((

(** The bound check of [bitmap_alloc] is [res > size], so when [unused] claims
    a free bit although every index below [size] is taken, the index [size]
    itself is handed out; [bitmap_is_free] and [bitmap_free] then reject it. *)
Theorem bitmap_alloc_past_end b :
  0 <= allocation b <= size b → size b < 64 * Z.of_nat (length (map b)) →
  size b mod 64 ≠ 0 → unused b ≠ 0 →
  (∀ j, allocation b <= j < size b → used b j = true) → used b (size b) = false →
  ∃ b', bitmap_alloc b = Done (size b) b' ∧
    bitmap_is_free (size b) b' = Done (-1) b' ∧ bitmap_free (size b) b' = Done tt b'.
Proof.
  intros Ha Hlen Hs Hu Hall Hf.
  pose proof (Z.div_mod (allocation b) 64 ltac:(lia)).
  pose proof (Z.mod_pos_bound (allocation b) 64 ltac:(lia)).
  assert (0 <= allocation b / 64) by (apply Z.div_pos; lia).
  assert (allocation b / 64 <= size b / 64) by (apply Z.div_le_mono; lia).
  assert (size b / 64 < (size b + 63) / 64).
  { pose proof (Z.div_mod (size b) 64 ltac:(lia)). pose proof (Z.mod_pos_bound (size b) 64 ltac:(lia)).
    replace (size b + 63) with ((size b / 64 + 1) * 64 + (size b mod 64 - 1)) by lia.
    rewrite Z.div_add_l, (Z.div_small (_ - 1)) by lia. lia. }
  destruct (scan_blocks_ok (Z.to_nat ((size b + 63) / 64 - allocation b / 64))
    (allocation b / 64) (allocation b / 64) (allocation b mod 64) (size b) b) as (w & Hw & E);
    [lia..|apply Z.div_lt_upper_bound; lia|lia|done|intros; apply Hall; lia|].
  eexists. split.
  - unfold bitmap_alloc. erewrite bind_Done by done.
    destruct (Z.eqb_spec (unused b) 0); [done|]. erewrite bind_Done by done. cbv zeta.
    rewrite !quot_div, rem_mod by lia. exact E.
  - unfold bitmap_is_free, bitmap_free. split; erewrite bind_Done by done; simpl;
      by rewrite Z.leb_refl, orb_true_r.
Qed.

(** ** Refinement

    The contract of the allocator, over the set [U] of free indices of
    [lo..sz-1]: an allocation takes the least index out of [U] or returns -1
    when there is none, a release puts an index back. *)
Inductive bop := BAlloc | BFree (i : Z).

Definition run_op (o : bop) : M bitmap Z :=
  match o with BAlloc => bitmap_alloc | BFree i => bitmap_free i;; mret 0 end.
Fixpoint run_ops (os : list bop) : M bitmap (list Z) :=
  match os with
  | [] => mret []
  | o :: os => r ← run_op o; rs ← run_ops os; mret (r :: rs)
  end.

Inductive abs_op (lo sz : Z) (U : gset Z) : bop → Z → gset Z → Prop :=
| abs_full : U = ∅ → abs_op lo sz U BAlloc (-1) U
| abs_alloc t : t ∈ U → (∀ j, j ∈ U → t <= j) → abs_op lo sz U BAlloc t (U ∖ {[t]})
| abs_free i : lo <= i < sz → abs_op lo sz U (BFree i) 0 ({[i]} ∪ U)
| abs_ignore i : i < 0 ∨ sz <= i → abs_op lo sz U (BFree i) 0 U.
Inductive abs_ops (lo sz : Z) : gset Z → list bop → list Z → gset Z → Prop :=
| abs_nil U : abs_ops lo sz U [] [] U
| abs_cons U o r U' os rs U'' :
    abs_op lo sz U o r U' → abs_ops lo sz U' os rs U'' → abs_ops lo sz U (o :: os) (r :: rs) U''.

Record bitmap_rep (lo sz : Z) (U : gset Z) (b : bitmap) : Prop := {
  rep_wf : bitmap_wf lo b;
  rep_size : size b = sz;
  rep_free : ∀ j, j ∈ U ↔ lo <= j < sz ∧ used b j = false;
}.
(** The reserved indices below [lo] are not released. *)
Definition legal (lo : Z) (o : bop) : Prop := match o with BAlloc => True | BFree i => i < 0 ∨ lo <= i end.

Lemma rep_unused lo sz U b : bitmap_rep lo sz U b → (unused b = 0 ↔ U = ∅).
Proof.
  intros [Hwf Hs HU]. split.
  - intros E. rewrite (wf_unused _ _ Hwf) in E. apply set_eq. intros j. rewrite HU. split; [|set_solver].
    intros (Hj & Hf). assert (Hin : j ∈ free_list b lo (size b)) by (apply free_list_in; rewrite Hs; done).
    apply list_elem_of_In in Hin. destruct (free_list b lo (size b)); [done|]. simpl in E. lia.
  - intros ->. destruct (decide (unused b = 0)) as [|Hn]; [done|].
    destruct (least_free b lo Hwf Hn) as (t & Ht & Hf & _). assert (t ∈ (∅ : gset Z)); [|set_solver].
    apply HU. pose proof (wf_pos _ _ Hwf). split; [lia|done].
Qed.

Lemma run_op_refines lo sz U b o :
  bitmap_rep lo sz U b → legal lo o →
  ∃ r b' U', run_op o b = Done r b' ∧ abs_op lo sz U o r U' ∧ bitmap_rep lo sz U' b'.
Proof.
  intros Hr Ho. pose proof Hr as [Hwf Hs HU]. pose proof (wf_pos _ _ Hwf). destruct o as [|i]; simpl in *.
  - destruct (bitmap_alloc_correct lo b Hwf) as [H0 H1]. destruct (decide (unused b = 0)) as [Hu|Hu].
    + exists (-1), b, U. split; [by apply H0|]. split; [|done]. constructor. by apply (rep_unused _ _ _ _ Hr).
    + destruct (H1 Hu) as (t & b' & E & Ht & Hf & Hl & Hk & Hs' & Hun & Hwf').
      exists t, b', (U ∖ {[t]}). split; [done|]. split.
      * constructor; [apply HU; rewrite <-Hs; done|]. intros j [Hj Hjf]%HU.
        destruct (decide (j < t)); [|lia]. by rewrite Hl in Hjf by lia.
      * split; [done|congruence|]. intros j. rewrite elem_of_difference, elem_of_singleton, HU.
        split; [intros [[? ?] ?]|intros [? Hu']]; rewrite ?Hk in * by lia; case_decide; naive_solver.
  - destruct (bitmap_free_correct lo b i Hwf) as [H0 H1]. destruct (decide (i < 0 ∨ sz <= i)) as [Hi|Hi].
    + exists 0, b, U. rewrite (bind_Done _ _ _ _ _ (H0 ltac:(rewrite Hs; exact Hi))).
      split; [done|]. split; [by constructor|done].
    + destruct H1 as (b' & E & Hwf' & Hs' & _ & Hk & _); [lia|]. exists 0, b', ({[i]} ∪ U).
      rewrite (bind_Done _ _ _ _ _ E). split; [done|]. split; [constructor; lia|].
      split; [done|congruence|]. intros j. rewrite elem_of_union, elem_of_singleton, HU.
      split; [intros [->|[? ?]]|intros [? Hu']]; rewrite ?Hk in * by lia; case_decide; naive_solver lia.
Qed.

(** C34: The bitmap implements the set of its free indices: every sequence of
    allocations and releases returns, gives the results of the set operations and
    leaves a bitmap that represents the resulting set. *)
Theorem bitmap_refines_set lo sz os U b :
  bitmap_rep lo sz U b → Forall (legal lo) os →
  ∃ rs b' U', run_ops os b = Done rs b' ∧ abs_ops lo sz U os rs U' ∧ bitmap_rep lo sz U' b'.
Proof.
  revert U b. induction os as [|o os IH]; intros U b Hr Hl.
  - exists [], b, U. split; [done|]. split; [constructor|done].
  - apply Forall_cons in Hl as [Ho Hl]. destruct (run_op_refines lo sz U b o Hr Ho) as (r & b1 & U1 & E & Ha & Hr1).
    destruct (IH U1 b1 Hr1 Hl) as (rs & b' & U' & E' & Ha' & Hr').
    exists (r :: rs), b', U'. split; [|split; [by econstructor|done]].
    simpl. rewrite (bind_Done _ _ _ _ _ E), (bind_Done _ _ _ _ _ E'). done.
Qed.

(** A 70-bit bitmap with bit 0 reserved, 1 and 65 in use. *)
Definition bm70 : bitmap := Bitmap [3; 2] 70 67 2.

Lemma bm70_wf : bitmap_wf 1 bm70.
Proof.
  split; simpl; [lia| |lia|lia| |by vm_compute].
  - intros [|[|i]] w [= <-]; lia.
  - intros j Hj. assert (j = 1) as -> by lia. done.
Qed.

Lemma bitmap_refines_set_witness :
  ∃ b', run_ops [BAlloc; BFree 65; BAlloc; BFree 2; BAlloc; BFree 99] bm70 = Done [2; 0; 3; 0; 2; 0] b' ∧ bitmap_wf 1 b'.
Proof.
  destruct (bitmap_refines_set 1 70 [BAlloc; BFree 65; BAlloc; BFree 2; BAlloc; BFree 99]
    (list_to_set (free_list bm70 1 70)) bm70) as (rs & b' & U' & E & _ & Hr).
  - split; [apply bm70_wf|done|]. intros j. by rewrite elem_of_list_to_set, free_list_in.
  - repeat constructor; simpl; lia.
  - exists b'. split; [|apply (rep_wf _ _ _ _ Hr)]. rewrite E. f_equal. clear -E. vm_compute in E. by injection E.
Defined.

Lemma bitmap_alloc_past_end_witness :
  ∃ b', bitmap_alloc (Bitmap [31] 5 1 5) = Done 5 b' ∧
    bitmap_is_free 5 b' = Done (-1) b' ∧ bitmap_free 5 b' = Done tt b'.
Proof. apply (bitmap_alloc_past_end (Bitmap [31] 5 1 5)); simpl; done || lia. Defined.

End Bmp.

))

What to do.
The line containing "Done 5 b' ∧" begins the span, and the last line of the records above ends it. Return that span exactly, and nothing outside it.

Result of this task.
  ∃ b', bitmap_alloc (Bitmap [31] 5 1 5) = Done 5 b' ∧
    bitmap_is_free 5 b' = Done (-1) b' ∧ bitmap_free 5 b' = Done tt b'.
Proof. apply (bitmap_alloc_past_end (Bitmap [31] 5 1 5)); simpl; done || lia. Defined.

End Bmp.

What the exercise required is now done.